Although the "obesity
hormone" leptin can spur weight loss in laboratory animals, it's
not very helpful for overweight humans, who actually have lost their sensitivity
to the hormone and have extra-high levels in their blood.
Now a new study in mice suggests
that tinkering with a second substance, a signaling protein that appears
to be active in the "appetite center" in the brain, might increase
sensitivity to leptin.
The findings suggest that the
substance, known as protein tyrosine phosphatase (PTP1B), might be a target
for anti-obesity researchers.
With the increased incidence
of diabetes and obesity the study shows that one specific protein, PTP1B,
when inhibited, leads to increased leptin action.
Leptin is an important modulator
of energy metabolism and appetite and inhibiting PTP1B should promote
a decrease in weight gain even in severe cases of obesity.
Leptin is produced by fat cells
as a signal to the brain to curb eating when fat stores are adequate.
When it was first discovered in the 1990s, the finding was met with much
excitement and the hope was that weight would just "melt away"
if obese people were given leptin.
Unfortunately, it turned out
that the situation in overweight humans was much more complex than it
was in extra-large laboratory animals. Obese humans, it seems, had too
much leptin, and no longer responded to the hormone properly.
In the new study researchers
looked at the region of the brain affected by leptin, known as the hypothalamus.
They worked with two types
of mice. One type lacks the ability to produce leptin and is thus extremely
obese. The second type lacks PTP1B alone and is less likely than other
mice to become obese when fed a high-fat diet. By breeding the mice, they
were able to produce animals that lacked both leptin and PTP1B.
While mice that lacked only
leptin gained the most weight, the researchers found that, at 12 weeks
old, the mice that lacked both genes for leptin and PTP1B weighed 12%
less compared with mice that lacked only leptin. This was true even though
the mice consumed the same amounts of food.

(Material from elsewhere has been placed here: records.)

(* ===== verification/Execution.v ===== *)
(** * The staged capability lifecycle (internal/capability/lifecycle.go)

    [Prepare], [ProvisionAndBind], [Verify] and [Run], with [DriverAdapter] of
    integration_contract.go.  The state is the world the drivers and observers
    act on and a trace of their calls, in order; a driver call is recorded with
    the position of its request and whether it succeeded. *)

From S2P Require Import Prelude GoStrings Reconciliation Capability Integration SecureBinding Planning.

(** A Go [error] beside a value. *)
Abbreviation fallible := (result error).

(** ** State *)

Inductive event : Type :=
| Called (phase : Phase) (position : nat) (succeeded : bool)
| Notified (observation : ProviderOperationObservation).

Record St (W : Type) := mkSt {
  st_world : W;
  st_trace : list event }.
Arguments mkSt {W}.
Arguments st_world {W}.
Arguments st_trace {W}.

(** [Execution]; it is built by [Prepare] only. *)
Record Execution (W : Type) := mkExecution {
  ex_requests : list (Request W);
  ex_result : Outcome;
  ex_decisions : list Decided }.
Arguments mkExecution {W}.
Arguments ex_requests {W}.
Arguments ex_result {W}.
Arguments ex_decisions {W}.

Section execution.
Context {net : NetURL} {W : Type}.

(** The clock, read from the world ([time.Now]). *)
Context (now : W -> Z).

(** ** Steps *)

Definition readyStep (phase : Phase) (item : PlanItem) : StepResult :=
  mkStep phase StatusReady (it_Resource item) (it_Binding item) [].

Definition failedStep (phase : Phase) (item : PlanItem) (code : string) (err : error) : StepResult :=
  mkStep phase StatusFailed (it_Resource item) (it_Binding item) [mkDiagnostic code SeverityError err].

Definition add_step (r : Outcome) (step : StepResult) : Outcome :=
  mkOutcome (oc_Application r) (oc_Status r) (oc_Plan r) (oc_Steps r ++ [step]) (oc_Reconciliation r).

Definition set_status (r : Outcome) (status : Status) : Outcome :=
  mkOutcome (oc_Application r) status (oc_Plan r) (oc_Steps r) (oc_Reconciliation r).

(** [result.Steps = append(...); result.Status = StatusFailed] *)
Definition fail_step (r : Outcome) (step : StepResult) : Outcome := set_status (add_step r step) StatusFailed.

Definition add_reconciliation (r : Outcome) (resource : Resource) (decision : Decided) : Outcome :=
  mkOutcome (oc_Application r) (oc_Status r) (oc_Plan r) (oc_Steps r)
    (oc_Reconciliation r ++ [mkReconciliation resource decision]).

(** The loop that replaces the decisions of a resource. *)
Definition update_reconciliation (r : Outcome) (resource : Resource) (decision : Decided) : Outcome :=
  mkOutcome (oc_Application r) (oc_Status r) (oc_Plan r) (oc_Steps r)
    (map (fun rr => if rr_Resource rr == resource then mkReconciliation (rr_Resource rr) decision else rr)
       (oc_Reconciliation r)).

(** The message of a failed stage for an item. *)
Definition stage_error (format : string) (item : PlanItem) (err : error) : error :=
  Errorf format [AStr (rs_Kind (it_Resource item)); AStr (rs_Name (it_Resource item)); ATxt err].

(** A driver call. *)
Definition invoke {A} (phase : Phase) (position : nat) (call : W -> W * fallible A) (s : St W) : St W * fallible A :=
  let '(w, a) := call (st_world s) in (mkSt w (st_trace s ++ [Called phase position (is_ok a)]), a).

Definition observeProviderOperation (request : Request W) (item : PlanItem) (phase : Phase)
    (status : Status) (duration : Z) (s : St W) : St W :=
  match rq_Observer request with
  | None => s
  | Some observer =>
      let resource := it_Resource item in
      let observation := mkOperationObservation phase status (rs_Application resource) (rs_Kind resource)
        (rs_Name resource) (rs_Provider resource) duration in
      mkSt (observer observation (st_world s)) (st_trace s ++ [Notified observation])
  end.

(** [observeProviderOperation(..., time.Since(started))] *)
Definition notify (request : Request W) (item : PlanItem) (phase : Phase) (status : Status)
    (started : Z) (s : St W) : St W :=
  observeProviderOperation request item phase status (now (st_world s) - started) s.

(** A method call on the driver of a request that has none panics; a plan is
    only built when every request has one. *)
Definition nil_driver : error := errorsNew "runtime error: invalid memory address or nil pointer dereference".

Interestingly, the researchers
found that mice that lacked leptin but had one working gene for PTP1B
(normal mice inherit one gene from each parent) displayed an intermediate
weight gain between only-leptin-deficient mice and mice deficient in both
copies of leptin and PTP1B genes. This finding, according to the report,
suggests that "inhibiting half the levels of PTP1B may be sufficient
to invoke some weight loss."
The researchers also found
that a deficiency in PTP1B seemed to enhance sensitivity to leptin when
it was administered to animals.
Previously, how leptin signaling
is turned off in the body was not well known. This study demonstrates
that PTP1B is a direct regulator of leptin signaling in the hypothalamus.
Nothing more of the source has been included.